Mulvaney has gone so far as to tell CFPB staff to "disregard any instructions you receive from Ms. English in her presumed capacity as Acting Director." Mulvaney is there largely on the legal advice provided by the White House's Office of Legal Counsel. And look who wrote that memo, David Dayen discovers.
Steven A. Engel wrote the memo for OLC, which has been criticized by academics for seeking a conclusion and working backward to justify it. Engel was confirmed as an assistant attorney general earlier this month by a voice vote in the Senate.
But in July 2015, Engel was one of two lead counsels for NDG Financial Corp., a Canadian payday lender that CFPB cited for running a nine-year scheme to use its foreign status to offer U.S. customers high-cost loans that were at odds with state and federal law. “We are taking action against the NDG Enterprise for collecting money it had no right to take from consumers,” said CFPB Director Richard Cordray at the time. Engel was active in the case up until August of this year.
The revelation underscores the extent of industry infiltration of the structure designed by Congress—a single permanent director who can only take office upon appointment by the president and confirmation by the Senate—to keep the consumer watchdog independent of the industry it is set up to regulate, and buttresses the original intent of the lawmakers who established the agency.

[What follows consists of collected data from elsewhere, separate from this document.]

(** [n & (n - 1) == 0] characterises the powers of two. *)
Lemma is_pow_2_inv (n : Z) :
  0 <= n < 2 ^ 32 -> is_pow_2 n = true -> exists k, 0 <= k < 32 /\ n = 2 ^ k.
Proof.
  intros Hn H. unfold is_pow_2 in H.
  apply andb_true_iff in H as [Hpos Hland].
  apply Z.ltb_lt in Hpos. apply Z.eqb_eq in Hland.
  rewrite u32_small in Hland by lia.
  pose proof (Z.log2_spec n Hpos) as [Hlo Hhi].
  pose proof (Z.log2_nonneg n) as Hk.
  exists (Z.log2 n). split.
  - split; [lia|].
    apply Z.log2_lt_pow2; lia.
  - destruct (Z.eq_dec n (2 ^ Z.log2 n)) as [E|NE]; [exact E|exfalso].
    assert (Hlog : Z.log2 (n - 1) = Z.log2 n).
    { apply Z.log2_unique; lia. }
    assert (Hb : Z.testbit (Z.land n (n - 1)) (Z.log2 n) = true).
    { rewrite Z.land_spec, Z.bit_log2 by lia.
      rewrite <- Hlog. rewrite Z.bit_log2 by lia. reflexivity. }
    rewrite Hland, Z.bits_0 in Hb. discriminate.
Qed.

Lemma pow2_quot (a b : Z) :
  0 <= b <= a -> Z.quot (2 ^ a) (2 ^ b) = 2 ^ (a - b).
Proof.
  intros H. pose proof (pow2_pos a) as Ha. pose proof (pow2_pos b) as Hb.
  rewrite Z.quot_div_nonneg by lia.
  replace a with ((a - b) + b) at 1 by lia.
  rewrite Z.pow_add_r by lia.
  apply Z.div_mul. lia.
Qed.

Lemma bind_done {A B : Type} (m : outcome A) (k : A -> outcome B) (b : B) :
  bind m k = Done b -> exists a, m = Done a /\ k a = Done b.
Proof. destruct m; simpl; intros H; try discriminate. eauto. Qed.

Lemma Assert_done (cond : bool) (msg : string) (u : unit) :
  Assert cond msg = Done u -> cond = true.
Proof. unfold Assert. destruct cond; [reflexivity|discriminate]. Qed.

Lemma int_div_done (a b q : Z) :
  int_div a b = Done q -> b <> 0 /\ q = Z.quot a b.
Proof.
  unfold int_div. destruct (Z.eqb_spec b 0); [discriminate|].
  destruct (_ && _); [discriminate|].
  intros H; inversion H; auto.
Qed.

(** A positive [int] accepted by [is_pow_2] is [2 ^ k] with [k <= 30]. *)
Lemma pos_int_pow2 (x : Z) :
  pos_int x -> is_pow_2 (u32 x) = true ->
  exists k, 0 <= k <= 30 /\ x = 2 ^ k.
Proof.
  unfold pos_int, INT_MAX. intros Hp H.
  rewrite u32_small in H by lia.
  destruct (is_pow_2_inv x) as (k & Hk & E); [lia|exact H|].
  exists k. split; [|exact E].
  split; [lia|].
  destruct (Z_le_gt_dec k 30) as [|Hgt]; [lia|].
  assert (2 ^ 31 <= 2 ^ k) by (apply pow2_le; lia). lia.
Qed.

(** ** Geometry of a valid configuration *)

Lemma valid_geometry (c : cache_config_t) :
  valid_config c ->
  exists a b k, 0 <= b /\ 0 <= k <= 6 /\ b + k <= a <= 30 /\
                c = geometry a b k (policy c).
Proof.
  intros (Hts & Hbs & Has & Hd & Hc).
  unfold check_config in Hc.
  destruct (_ || _); [discriminate|]. simpl in Hc.
  apply bind_done in Hc as ([] & H1 & Hc). apply Assert_done in H1.
  apply bind_done in Hc as ([] & H2 & Hc). apply Assert_done in H2.
  apply bind_done in Hc as ([] & H3 & Hc). apply Assert_done in H3.
  apply bind_done in Hc as ([] & H4 & H5).
  apply Assert_done in H4. apply Assert_done in H5.
  apply negb_true_iff, Z.ltb_ge in H4. apply negb_true_iff, Z.ltb_ge in H5.
  destruct (pos_int_pow2 _ Hts H1) as (a & Ha & Ea).
  destruct (pos_int_pow2 _ Hbs H2) as (b & Hb & Eb).
  destruct (pos_int_pow2 _ Has H3) as (k & Hk & Ek).
  unfold derive_geometry in Hd.
  apply bind_done in Hd as (bn & Hbn & Hd). apply int_div_done in Hbn as [_ Hbn].
  apply bind_done in Hd as (sn & Hsn & Hd). apply int_div_done in Hsn as [_ Hsn].
  apply bind_done in Hd as (off & Hoff & Hd).
  apply bind_done in Hd as (idx & Hidx & Hd).
  injection Hd as Hd.
  assert (Hbnc : block_num c = bn) by (rewrite <- Hd; reflexivity).
  rewrite Hbnc in H4.
  assert (Hk6 : k <= 6).
  { destruct (Z_le_gt_dec k 6) as [|Hgt]; [lia|].
    assert (2 ^ 7 <= 2 ^ k) by (apply pow2_le; lia). lia. }
  assert (Hab : b <= a).
  { destruct (Z_le_gt_dec b a) as [|Hgt]; [lia|exfalso].
    assert (Hlt : 2 ^ a < 2 ^ b) by (apply pow2_lt; lia).
    pose proof (pow2_pos a) as Hpa.
    rewrite Ea, Eb, Z.quot_small in Hbn by lia. lia. }
  rewrite Ea, Eb, pow2_quot in Hbn by lia.
  assert (Hka : k <= a - b).
  { destruct (Z_le_gt_dec k (a - b)) as [|Hgt]; [lia|exfalso].
    assert (Hlt : 2 ^ (a - b) < 2 ^ k) by (apply pow2_lt; lia). lia. }
  rewrite Hbn, Ek, pow2_quot in Hsn by lia.
  rewrite Eb, LOG2_pow2 in Hoff by lia. inversion Hoff; subst off.
  rewrite Hsn, LOG2_pow2 in Hidx by lia. inversion Hidx; subst idx.
  exists a, b, k. repeat split; try lia.
  destruct c; simpl in *. injection Hd; intros.
  unfold geometry. f_equal; lia.
Qed.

Engel's Linkedin profile shows that he was still employed by the firm that is representing NDG Enterprise in this case with the CFBP that is currently active before the courts. The CFPB has sued the Canadian company for illegally collecting "loan amounts and fees that were void or that consumers had no obligations to repay, and falsely threatened consumers with lawsuits and imprisonment." The company is based in Canada with offices in Malta. It, David Dayen reports, "did not have the legal right to debit accounts to collect payday loans in the U.S., but […] hid behind their foreign status to claim that they were exempt from various limitations and statutes."
Backing up Engel's memo was one from the CFPB’s general counsel, Mary McLeod, which agreed with Engel's argument based on faulty legal arguments and possibly internal disgruntlement with the politics of Richard Cordray's choice of English as his successor. Neither argument addresses the fact that the clear language of the statute creating the CFPB gives the line of succession. It was written this way on purpose—to keep the agency's independence and to protect it from exactly this kind of presidential take-over attempt.

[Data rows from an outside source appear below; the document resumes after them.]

(** An event that is dropped, finds no room or no server: nothing is sent,
    Redis is untouched, and the timestamps kept are the same. *)
Lemma sync_code_quiet (now : Z) (sid uid rid code : string) (ts : Z) (s : server) :
  online (redis s) = false ∨ get_battle_room now (redis s) rid = None ∨
    deduplicated s uid rid ts = true →
  let '(s', events) := sync_code now sid uid rid code ts s in
  events = [] ∧ redis s' = redis s ∧
  ∀ u r, last_sync s' u r = last_sync s u r.
Proof.
  intros Hquiet. unfold sync_code.
  destruct (online (redis s)) eqn:Hup; [| done].
  destruct (get_battle_room now (redis s) rid) as [b |] eqn:Hb; [| done].
  destruct Hquiet as [? | [? | Hdrop]]; [done.. |].
  unfold deduplicated, last_sync in Hdrop.
  rewrite touch_timestamp, Hdrop. split; [done |]. split; [done |].
  intros u r. unfold last_sync. simpl. by rewrite touch_timestamp.
Qed.

(** An event that is not dropped: the code is written into the room and one
    update is sent to the room, the sender excepted. *)
Lemma sync_code_applied (now : Z) (sid uid rid code : string) (ts : Z) (s : server)
    (b : BattleRoom) :
  online (redis s) = true → get_battle_room now (redis s) rid = Some b →
  deduplicated s uid rid ts = false →
  let '(s', events) := sync_code now sid uid rid code ts s in
  events = [opponent_code_update code uid ts rid sid] ∧
  redis s' = set_rooms (setex now rid (write_code uid code b) TTL (rooms (redis s)))
               (redis s) ∧
  last_sync s' uid rid = ts.
Proof.
  intros Hup Hb Hkeep. unfold sync_code. rewrite Hup, Hb.
  unfold deduplicated, last_sync in Hkeep. rewrite touch_timestamp, Hkeep.
  split; [done |]. split.
  - simpl. unfold update_player_code. simpl. by rewrite Hup, Hb.
  - unfold last_sync. simpl. by rewrite lookup_insert_eq; simpl; rewrite lookup_insert_eq.
Qed.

Engel, by the way, isn't the only point of conflict of interest in this story. One of Mulvaney's longtime congressional aides and up until earlier this year his chief of staff, Natalee Binkholder, just happens to be a lobbyist for Santander, a big bank. A big bank that could be facing sanctions from the CFPB because it is alleged to have overcharged consumers on auto loans. The CFPB has been preparing to sue Santander, a suit that Mulvaney could be in a position to kill.